Buffalo have been at home in the sunlit meadows on which my
house sits since the blooming of the Holocene Spring and the greening of the
central Yellowstone Plateau that followed the melting of the most recent North
American glaciation 11,000 years ago.
I have had the pleasure of living in some degree of intimacy
with buffalo these past 45 years and without exception I have found them to be
most tolerant and agreeable neighbors. I
respect their bubble of space and read their body language which is the means
by which they communicate with their own kind as well as with us alien species.
We have enjoyed a congenial, convivial relationship during my brief tenure
here.
"Recently, as I was grinding my morning coffee beans in the kitchen, my cats indicated that there was a being of interest directly below the windows on our enclosed front porch," Fuller shares. "Pressing my face against the glass I saw, then could hear this bull grazing directly below me. Occasionally his horn bumped the exterior wall of the house below my feet. But for the window glass I could have reached out and touched his back." Photo by Steven Fuller
The American
bison survived specicide by a whisker and Yellowstone, only by its isolation,
was a last refuge. But like all of the
creation, in this narcissistic anthropocentric end of times in which we find
ourselves (know it or not), all beings and places survive only by our benefice.
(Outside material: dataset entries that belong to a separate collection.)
(* ===== verification/IdentitySamples.v ===== *)
(** * Runs of the identity store

    Concrete histories on which the theorems about the identity store apply, and what three
    retries show. *)

From S2P Require Import Prelude GoStrings WakeupLease EventContract IdentityStore IdentityOps IdentitySteps IdentityInvariant IdentityHistory IdentityRetry EventStore EventLog EventAppend EventHistory EventFence IdentityFence EventSamples.

(** An agent that is observed from outside: no command names its reservations. *)
Definition no_intents : Intents := fun _ => None.

Definition sample_reservation (id key : string) (version generation : Z) : ReservationRequest :=
  mkReservationRequest id "" "a" "a2a_remote_agent" "a2a_observation" "p" "s" "" key digest_a digest_a "fence" "target" version generation.

Definition sample_incarnation (id reservation : string) (generation : Z) : IncarnationRequest :=
  mkIncarnationRequest id reservation "a" "a2a_remote_agent" id "ext" "fence" digest_a generation.

Definition sample_preparation (id reservation incarnation receipt : string) (n version generation : Z) : BindingPreparationRequest :=
  mkPreparationRequest id reservation incarnation "a" "a2a_remote_agent" "fence" receipt digest_a n version generation.

Definition sample_finalize (id incarnation receipt : string) (n version : Z) : FinalizeBindingRequest :=
  mkFinalize id "a" n version incarnation incarnation "a2a_remote_agent" "fence" receipt digest_a.

Definition sample_revoke (incarnation : string) (version : Z) : RevokeBindingRequest := mkRevoke "a" version incarnation "fence".

(** The first session of the agent, up to its preparation. *)
Definition prepared_ops : list iop :=
  [IReserve no_intents (sample_reservation "r1" "k1" 0 1); ICreateIncarnation (sample_incarnation "inc1" "r1" 4); IPrepare (sample_preparation "p1" "r1" "inc1" "" 1 0 4)].

Definition bound_ops : list iop := prepared_ops ++ [IFinalize (sample_finalize "p1" "inc1" "receipt" 1 0)].
Definition released_ops : list iop := bound_ops ++ [IRevoke (sample_revoke "inc1" 1)].

(** The second session. *)
Definition rebound_ops : list iop :=
  [IReserve no_intents (sample_reservation "r2" "k2" 2 2); ICreateIncarnation (sample_incarnation "inc2" "r2" 5); IPrepare (sample_preparation "p2" "r2" "inc2" "" 1 2 5);
   IFinalize (sample_finalize "p2" "inc2" "receipt2" 1 2)].

Definition bound_tables : itables := Eval vm_compute in identity_history bound_ops no_tables.
Definition released_tables : itables := Eval vm_compute in identity_history released_ops no_tables.

Lemma bound_reachable : reachable bound_tables.
Proof. exists bound_ops. vm_compute. reflexivity. Qed.

Lemma released_reachable : reachable released_tables.
Proof. exists released_ops. vm_compute. reflexivity. Qed.

Lemma store_refines_agent_machine_witness :
  agent_view "a" (identity_history bound_ops no_tables) = Bound 1 4 "inc1"
  /\ agent_next "a" (LRelease "a" 1 "inc1") (agent_view "a" (identity_history bound_ops no_tables)) (agent_view "a" (iop_run (IRevoke (sample_revoke "inc1" 1)) (identity_history bound_ops no_tables)))
  /\ agent_view "a" (identity_history rebound_ops released_tables) = Bound 3 5 "inc2".
Proof.
  split; [vm_compute; reflexivity|]. split; [|vm_compute; reflexivity].
  refine (proj2 (store_refines_agent_machine bound_ops (IRevoke (sample_revoke "inc1" 1)) "a" _)). vm_compute. reflexivity.
Defined.

Lemma snapshot_exact_witness :
  match GetActiveSnapshot "a" bound_tables with
  | Ok (s, t') => t' = bound_tables /\ Store_GetCurrent "a" bound_tables = Ok (sn_Binding s, bound_tables) /\ cb_State (sn_Binding s) = "active" /\ rs_State (sn_Reservation s) = "activated"
      /\ incarnation_of (sn_Incarnation s) (sn_Reservation s) /\ binding_of (sn_Binding s) (sn_Reservation s) (sn_Incarnation s)
  | Err e => False
  end.
Proof.
  pose proof (snapshot_exact bound_tables "a" bound_reachable ltac:(vm_compute; reflexivity)) as H.
  destruct (GetActiveSnapshot "a" bound_tables) as [[s t']|e] eqn:E; [exact H|vm_compute in E; discriminate E].
Defined.

Lemma retries_answer_the_same_witness :
  let o := IFinalize (sample_finalize "p1" "inc1" "receipt" 1 0) in
  iop_answer o (identity_history (IRevoke (sample_revoke "inc1" 1) :: rebound_ops) (iop_run o (identity_history prepared_ops no_tables))) = Some ("inc1", 1%Z)
  /\ iop_run o (identity_history (IRevoke (sample_revoke "inc1" 1) :: rebound_ops) (iop_run o (identity_history prepared_ops no_tables)))
     = identity_history (IRevoke (sample_revoke "inc1" 1) :: rebound_ops) (iop_run o (identity_history prepared_ops no_tables)).
Proof.
  refine (retries_answer_the_same (identity_history prepared_ops no_tables) (IFinalize (sample_finalize "p1" "inc1" "receipt" 1 0)) ("inc1", 1%Z) (IRevoke (sample_revoke "inc1" 1) :: rebound_ops) _ _ _).
  - exists prepared_ops. reflexivity.
  - reflexivity.
  - vm_compute. reflexivity.
Defined.

(** ** Both stores *)

Definition live_frame : IngressFrame :=
  mkFrame "task/a" "inc1" "output" 1 (copies 64 (last_char "e1")) (canonicalCursor "task/a" "inc1" "output" 1)
    (mkEnvelope "e1" "task.output" 1 "a" "a" "r1" (Some "inc1") "ext" 4 digest_a 1 digest_a "fence" "test" "trusted" "none" "" 0 "" None "now" "w").

(** The frame passes the fence while the incarnation is bound and not afterwards. *)
Example fence_follows_the_binding :
  VerifyIngressFrameFence (store_reader bound_tables) live_frame = Ok tt /\ is_ok (VerifyIngressFrameFence (store_reader released_tables) live_frame) = false.
Proof. vm_compute. split; reflexivity. Qed.

Definition before_release : list event_op := [OpAppend (IdentityFenceVerifier (fun _ => store_reader bound_tables)) live_frame].
Definition later_tables (j : nat) : itables := if (j <? 40)%nat then released_tables else identity_history rebound_ops released_tables.
Definition after_release : list event_op := [OpAppend (IdentityFenceVerifier (fun j => store_reader (later_tables j))) live_frame].

Lemma released_incarnation_is_silent_witness :
  exists r0, e_receipts (e_tables (@run_ops codec calm_env before_release fresh).2) !! receiptKey live_frame = Some r0 /\ rc_Frame r0 = live_frame.
Proof.
  refine (@released_incarnation_is_silent codec calm_env later_tables released_tables "a" 2 4 "inc1" before_release after_release 0 (receiptKey live_frame)
    (mkReceipt live_frame "materialized" "") released_reachable _ _ _ _ _ _).
  - vm_compute. reflexivity.
  - vm_compute. reflexivity.
  - intros j. unfold later_tables. destruct (j <? 40)%nat; [exists []|exists rebound_ops]; reflexivity.
  - intros o Ho. apply list_elem_of_singleton in Ho as ->. reflexivity.
  - vm_compute. reflexivity.
  - reflexivity.
Defined.

(** ** Retries that are refused *)

(** A revocation that was done is refused when it is sent again: the replay branch expects
    the version of the revoked row, the request has the one of the active row. *)
Example revoke_retry_refused :
  iop_answer (IRevoke (sample_revoke "inc1" 1)) bound_tables = Some ("inc1", 2%Z)
  /\ option_map err_is (match RevokeBinding (sample_revoke "inc1" 1) released_tables with Err e => Some e | Ok _ => None end) = Some [ErrIdentityFence]
  /\ iop_answer (IRevoke (sample_revoke "inc1" 2)) released_tables = Some ("inc1", 2%Z).
Proof. vm_compute. split_and!; reflexivity. Qed.

(** Two preparations of a reservation: when the first is finalized, the second can be
    neither finalized nor aborted. *)
Definition second_preparation : iop := IPrepare (sample_preparation "p2" "r1" "inc1" "" 2 0 4).

Example second_preparation_is_stuck :
  let t := identity_history (prepared_ops ++ [second_preparation; IFinalize (sample_finalize "p1" "inc1" "receipt" 1 0)]) no_tables in
  map bp_State (it_preparations t) = ["finalized"; "prepared_non_authorizing"]
  /\ iop_answer (IFinalize (sample_finalize "p2" "inc1" "receipt" 2 0)) t = None
  /\ option_map err_is (match AbortBinding (mkAbort "p2" "a" 2 "reason") t with Err e => Some e | Ok _ => None end) = Some [ErrIdentityFence].
Proof. vm_compute. split_and!; reflexivity. Qed.

(** A retry of a preparation may name a receipt, which is accepted and not kept: another one
    is finalized, and the same retry is then a conflict. *)
Example receipt_of_a_retry_is_dropped :
  let retry := IPrepare (sample_preparation "p1" "r1" "inc1" "receipt1" 1 0 4) in
  let t := identity_history prepared_ops no_tables in
  let t' := identity_history [retry; IFinalize (sample_finalize "p1" "inc1" "receipt2" 1 0)] t in
  iop_answer retry t = Some ("p1", 1%Z) /\ iop_run retry t = t /\ map cb_ActiveProcessReceiptRef (it_bindings t') = ["receipt2"] /\ iop_answer retry t' = None.
Proof. vm_compute. split_and!; reflexivity. Qed.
All things, secular and holy, are monetized, tis the only criteria of value. So deconstruction of the Creation is
deductible from our bottom line. Mammon
is our idol.
And so,
bison are anathema around the perimeter of the park to the traditional
livestock interests “bar room vs. science biology” as well as to the wealthy
urban newcomers who are fearful of the nature they have come to enjoy.
Unfortunately, few visitors to Yellowstone speak “Buffalo”
and so what we got here is a failure to communicate with the result that more park visitors
are injured by bison than by any other animal.
"Tails are wonderful appendages," Fuller offers. "They are signal flags that communicate an animal’s state of mind and a fly whisk to protect vulnerable portals. Pity we have lost ours but for the vestige coccyx, which has no independent wag left in it. Since wolves were re-introduced buffalo with only a stub of tail are a not an unusual sight…I presume they lost their tails when they were young to raw jerky stick loving wolves that enjoyed the sport of snatching tails…capture the flag!."
Buffalo live in the moment, their concerns and the current state of their minds at the moment. When we do not understand their communications they may flee or they may boil up emotionally at our ignorance, and severely punish us for our lack of understanding, or in their view, for our bad manners.
The American poet John G. Neihardt’s published “Black Elk
Speaks” in 1932. It is the story of a
Lakota Sioux who as a boy followed the buffalo with his people and as an old
man sequestered to a reservation wearing trousers, eating corn meal and slow
elk.
Black Elk, through Neihardt, spoke of the winged people
(birds) and the buffalo people…and of the other beings who share the creation. Literal anthropological authenticity be
damned, the poetry of the book illuminates an alternate reality and reveals
some of the hollow places within us.
Speaking as a west European descended American male I have
long felt that our relationship with the buffalo is a touch-stone for a useful
self examination of ourselves as a people. a meditation if you please, for retrospection
on our larger relationship with this bountiful America of purple mountains and
amber fields of grain, this richly endowed continent that we have consistently abused
and raped, with occasional gestures to preserve and protect small surviving
fragments of an expropriated endowment.
The buffalo people are a useful touchstone for this self
examination. That famous notorious photographed mountain of buffalo skulls, let alone countless
undocumented pyramids of skulls… "Alas, you poor Yoricks! We never knew you
well” and we killed your millions casually, without comprehension or care.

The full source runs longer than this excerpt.